What to produce:
Copy every line from the records below that holds the word "prefers".

Collected data
=-=-=

(** The page when the script starts: the colours are those of the dark
    theme, no graph yet. *)
Definition scriptStart (attr : option string) (items : Audio.Storage)
  (prefers : bool) (icon : bool) (label : option string) : Page :=
  mkPage attr items prefers dark None
         (mkTooltipStyle "rgba(15, 18, 17, 0.95)" "rgba(34, 39, 38, 0.8)"
                         "#A3AAA7")
         (if icon then Some InitialIcon else None) label None.

(** [setTheme(getTheme())] at the end of the script. *)
Definition load (p : Page) : Page * Completion :=
  match getTheme p with
  | None => (p, Thrown)
  | Some initialTheme => setTheme initialTheme p
  end.

(** The click listener of the [theme-toggle] element (its sound is
    that of [Audio.playClick]). *)
Definition clickToggle (p : Page) : Page * Completion :=
  let currentTheme := JS.orElse (dataTheme p) "dark" in
  let newTheme := if currentTheme =? "dark" then "light" else "dark" in
  setTheme newTheme p.

Inductive ThemeEvent : Type :=
| ToggleClick
| InitGraph (doc : Document) (orc : Oracle).

(** [listening]: the click listener was installed. *)
Definition handleTheme (listening : bool) (e : ThemeEvent) (p : Page) : Page :=
  match e with
  | ToggleClick => if listening then fst (clickToggle p) else p
  | InitGraph doc orc => initGraph doc orc p
  end.

(** The script from its start: the theme is applied, and unless that
    throws the click listener is installed when the page has a
    [theme-toggle] element.  The listener that builds the graph is
    installed before the theme is applied. *)
Definition session (p0 : Page) (toggle : bool) (events : list ThemeEvent)
  : Page :=
  let '(p, k) := load p0 in
  let listening := match k with Returned => toggle | Thrown => false end in
  fold_left (fun q e => handleTheme listening e q) events p.

End Theme.

(** *** Vocabulary of the theme properties *)

(** The value saved under [theme]. *)
Definition storedTheme (items : Audio.Storage) : option string :=
  match items with Some m => JS.get m "theme" | None => None end.

(** The storage is readable and holds nothing, or a theme the page
    writes. *)
Definition pageWritten (items : Audio.Storage) : Prop :=
  items <> None /\
  (storedTheme items = None \/ storedTheme items = Some "dark" \/
   storedTheme items = Some "light").
Lemma editdistance_zero (a b : str) : editdistance a b = 0 ↔ a = b.
Proof.
  split; [|intros ->; apply editdistance_refl].
  revert b. induction a as [|x a IHa]; intros b.
  - destruct b; [done|]. cbn. lia.
  - destruct b as [|y b]; [rewrite editdistance_nil_r; cbn; lia|].
    rewrite editdistance_cons.
    destruct (N.eqb_spec x y) as [->|]; [|lia].
    intros H. f_equal. apply IHa. lia.
Qed.

Lemma calc_distance_sorted_edist (a b : str) (d : nat) (r : bool) :
  calc_distance_sorted a b = Returns d r → d = editdistance a b.
Proof.
  unfold calc_distance_sorted, calc_distance_body.
  destruct (Py.str_gt a b); [rewrite (editdistance_sym b a)|];
    destruct (_ =? 0)%nat; (intros [= <- _] || intros [=]); done.
Qed.

(** The stripped words, with the fillers that were removed. *)
Lemma strip_fillers_decomp (a b a' b' : str) :
  strip_shared_fillers a b = (a', b') →
  ∃ k m, a = replicate k schwa ++ a' ++ replicate m schwa
         ∧ b = replicate k schwa ++ b' ++ replicate m schwa.
Proof.
  unfold strip_shared_fillers.
  destruct (strip_shared_leading a b) as [a1 b1] eqn:E. intros Ht.
  destruct (strip_leading_decomp _ _ _ _ E) as (k & -> & ->).
  destruct (strip_trailing_decomp _ _ _ _ Ht) as (m & -> & ->).
  by exists k, m.
Qed.

(** X1.  The distance that [calc_distance] returns lies between the
    difference of the lengths of the two words and the length of the
    longer one. *)
Theorem calc_distance_bounded (a b : str) (d : nat) (r : bool) :
  calc_distance a b = Some (Returns d r) →
  Nat.max (length a) (length b) - Nat.min (length a) (length b) ≤ d
  ∧ d ≤ Nat.max (length a) (length b).
Proof.
  rewrite calc_distance_spec.
  destruct (strip_shared_fillers a b) as [a' b'] eqn:E. intros [= H].
  apply calc_distance_sorted_edist in H as ->.
  destruct (strip_fillers_decomp _ _ _ _ E) as (k & m & -> & ->).
  pose proof (editdistance_le_max a' b').
  pose proof (editdistance_ge_diff a' b').
  rewrite !length_app, !length_replicate. lia.
Qed.

(** The words 'kata' and 'kato' are at distance 1. *)
Lemma calc_distance_bounded_witness :
  Nat.max (length (ustr "kata")) (length (ustr "kato"))
  - Nat.min (length (ustr "kata")) (length (ustr "kato")) ≤ 1
  ∧ 1 ≤ Nat.max (length (ustr "kata")) (length (ustr "kato")).
Proof.
  apply (calc_distance_bounded (ustr "kata") (ustr "kato") 1 true).
  by vm_compute.
Defined.

Lemma calc_distance_sorted_nil_l (b : str) :
  b ≠ [] → calc_distance_sorted [] b = Returns (length b) false.
Proof.
  destruct b as [|y b]; [done|]. intros _.
  unfold calc_distance_sorted, calc_distance_body. cbn [Py.str_gt editdistance].
  cbn [length Nat.max Nat.eqb Nat.ltb Nat.leb negb]. f_equal.
  destruct (Nat.leb_spec (2 * S (length b)) (S (length b))); [lia|done].
Qed.

Lemma calc_distance_sorted_nil_r (a : str) :
  a ≠ [] → calc_distance_sorted a [] = Returns (length a) false.
Proof. intros H. by rewrite calc_distance_sorted_sym, calc_distance_sorted_nil_l. Qed.

Lemma strip_leading_replicate (k : nat) (a b : str) :
  strip_shared_leading (replicate k schwa ++ a) (replicate k schwa ++ b)
  = strip_shared_leading a b.
Proof.
  induction k as [|k IH]; [done|].
  cbn [replicate app strip_shared_leading]. by rewrite N.eqb_refl.
Qed.

Lemma strip_leading_app (a b a1 b1 s t : str) :
  strip_shared_leading a b = (a1, b1) → a1 ≠ [] → b1 ≠ [] →
  strip_shared_leading (a ++ s) (b ++ t) = (a1 ++ s, b1 ++ t).
Proof.
  revert b. induction a as [|x a IH]; intros [|y b];
    cbn [strip_shared_leading app]; try (intros [= <- <-]; done).
  destruct ((x =? schwa)%N && (y =? schwa)%N); [apply IH|].
  by intros [= <- <-].
Qed.

Lemma strip_trailing_nil_l (b : str) : strip_shared_trailing [] b = ([], b).
Proof.
  unfold strip_shared_trailing. cbn [rev strip_shared_leading].
  by rewrite rev_involutive.
Qed.

Lemma strip_trailing_nil_r (a : str) : strip_shared_trailing a [] = (a, []).
Proof.
  unfold strip_shared_trailing. cbn [rev].
  replace (strip_shared_leading (rev a) []) with (rev a, ([] : str))
    by by destruct (rev a).
  by rewrite rev_involutive.
Qed.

=-=-=

Task output:
  (prefers : bool) (icon : bool) (label : option string) : Page :=
  mkPage attr items prefers dark None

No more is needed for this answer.